I also tried to look the other way when Q-Tip tried to give Iggy a lesson in Hip Hop history on Twitter. Why not just reach out verbally or write something for a publication, even if just an online one instead of typing 140 characters at a time to someone who didn’t ask for your opinion and has largely shown that for better and (very likely) worse she doesn’t give two craps about anything going on in the world around her, including an unsolicited Rap history lesson? Then somehow Wiz Khalifa, and Tyler The Creator, and Action Bronson, and most notably Azalea Banks all get involved in kind of but not really the same beef and it all becomes so nutty and confusing that I can’t even keep track of it all nor care to anymore. Mind you I love Hip Hop, write about it, and used to love all the Old School Rap beefs. I grew up on them and they made Rap more interesting for me. But when Funkmaster Flex and Jay Z feud over a website and an app, and the shots thrown include an on-air radio rant by Flex and the sudden news that Jay Z is considering purchasing Flex’s employers, namely Hot 97, I gotta say I’m over it. The lyrics don’t matter anymore. It’s all about who can talk crap most effectively and of course, whose wallets are deeper. Why write a dis rap when I can buy my competition? Yup… Hip Hop beef has officially gone to poop.

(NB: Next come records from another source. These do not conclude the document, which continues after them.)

(** The three ways [stop] ends when pm2 is installed, and the one way when
    it is not. *)
Lemma stop_cases (a : app Route) (w : world) :
  let n := length (trace w) in
  stop a w =
  if pm2_isInstalled
  then match o_connect n with
       | Rejected e => Some (Rejected e, log EvPm2Connect w)
       | Resolved _ =>
           match o_delete (S n) with
           | Rejected e =>
               Some (Rejected e,
                     log (EvPm2Delete (processName a)) (log EvPm2Connect w))
           | Resolved _ =>
               Some (Resolved (stopped_ok a),
                     log (EvStopResolved (processName a))
                       (log (EvPm2Delete (processName a)) (log EvPm2Connect w)))
           end
       end
  else Some (Resolved (stopped_ok a), log (EvStopResolved (processName a)) w).
Proof.
  unfold stop, bind, ask, emit, ret. simpl.
  destruct pm2_isInstalled; simpl; [|done].
  destruct (o_connect (length (trace w))); simpl; [|done].
  rewrite length_app. simpl. rewrite Nat.add_1_r.
  destruct (o_delete (S (length (trace w)))); done.
Qed.

(** [stop] always settles; it adds only its own events, none of them a
    shell command, and when it resolves the events end the stop of the
    named process. *)
Lemma stop_trace (a : app Route) (w : world) :
  exists o w' evs,
    stop a w = Some (o, w') /\ trace w' = trace w ++ evs /\
    (forall cmd, EvShellExec cmd ∉ evs) /\
    (forall s, is_Some (scan_order pm2_isInstalled (processName a)
                          (start_command a) s evs)) /\
    (forall r s, o = Resolved r ->
       scan_order pm2_isInstalled (processName a) (start_command a) s evs
       = Some Stopped).
Proof.
  rewrite stop_cases. simpl.
  destruct pm2_isInstalled.
  - destruct (o_connect (length (trace w))) as [u|e].
    + destruct (o_delete (S (length (trace w)))) as [u'|e].
      * eexists _, _, [EvPm2Connect; EvPm2Delete (processName a);
                       EvStopResolved (processName a)].
        split; [done|]. split; [by rewrite !trace_log, <- !app_assoc|].
        split; [intros cmd; no_exec|].
        simpl. rewrite String.eqb_refl. split; intros; eauto.
      * eexists _, _, [EvPm2Connect; EvPm2Delete (processName a)].
        split; [done|]. split; [by rewrite !trace_log, <- !app_assoc|].
        split; [intros cmd; no_exec|].
        simpl. rewrite String.eqb_refl. split; intros; [eauto|done].
    + eexists _, _, [EvPm2Connect].
      split; [done|]. split; [done|].
      split; [intros cmd; no_exec|]. simpl. split; intros; [eauto|done].
  - eexists _, _, [EvStopResolved (processName a)].
    split; [done|]. split; [done|].
    split; [intros cmd; no_exec|].
    simpl. rewrite String.eqb_refl. split; intros; eauto.
Qed.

But it might not be all bad. When Kendrick dropped his now infamous ‘Control’ verse, I got that same rush I used to get when listening to Ice Cube’s ‘No Vaseline‘, BDP’s ‘The Bridge Is Over‘, or Nas’ ‘Ether‘. And though none of the dozens of replies (ranging from the likes of Lupe Fiasco, Joell Ortiz, and Meek Mill) were as dope or impactful as Kendrick’s verse, all in all they were fun to listen to and never de-evolved into overly personal attacks or egregious social media trolling. Also, as silly as I thought it when Macklemore used social media to share with the masses a screen shot of the text he wrote to Kendrick Lamar after beating him out for the Best Rap Album Grammy, expressing his regret and that he genuinely felt bad about how it all played out, I gave him the benefit of the doubt. He’s young I figured, and he was sincere in his intent, so I gave him a pass. Kendrick didn’t make anything bigger out of it than was necessary. He could’ve given the privacy breach, but he didn’t. Absent were the unnecessary Twitter rants to address the incident. Though when asked about it in interviews he would go on to express some discomfort in Macklemore’s actions, he’d also make it a point to express that he doesn’t hold any grudges and is a fan of and respects Macklemore. These are are prime example of a new generation of young, prominent emcees who handled potentially fragile and instigative situations extremely well, to the point where they didn’t de-evolve into some ridiculous, unnecessary social media beef. Kendrick’s opponents kept in on wax. And Kendrick himself largely brushed off the retorts as well as whatever unease he felt after the Macklemore text. Perhaps there’s hope that Hip Hop will eventually figure this beef out thing again after all.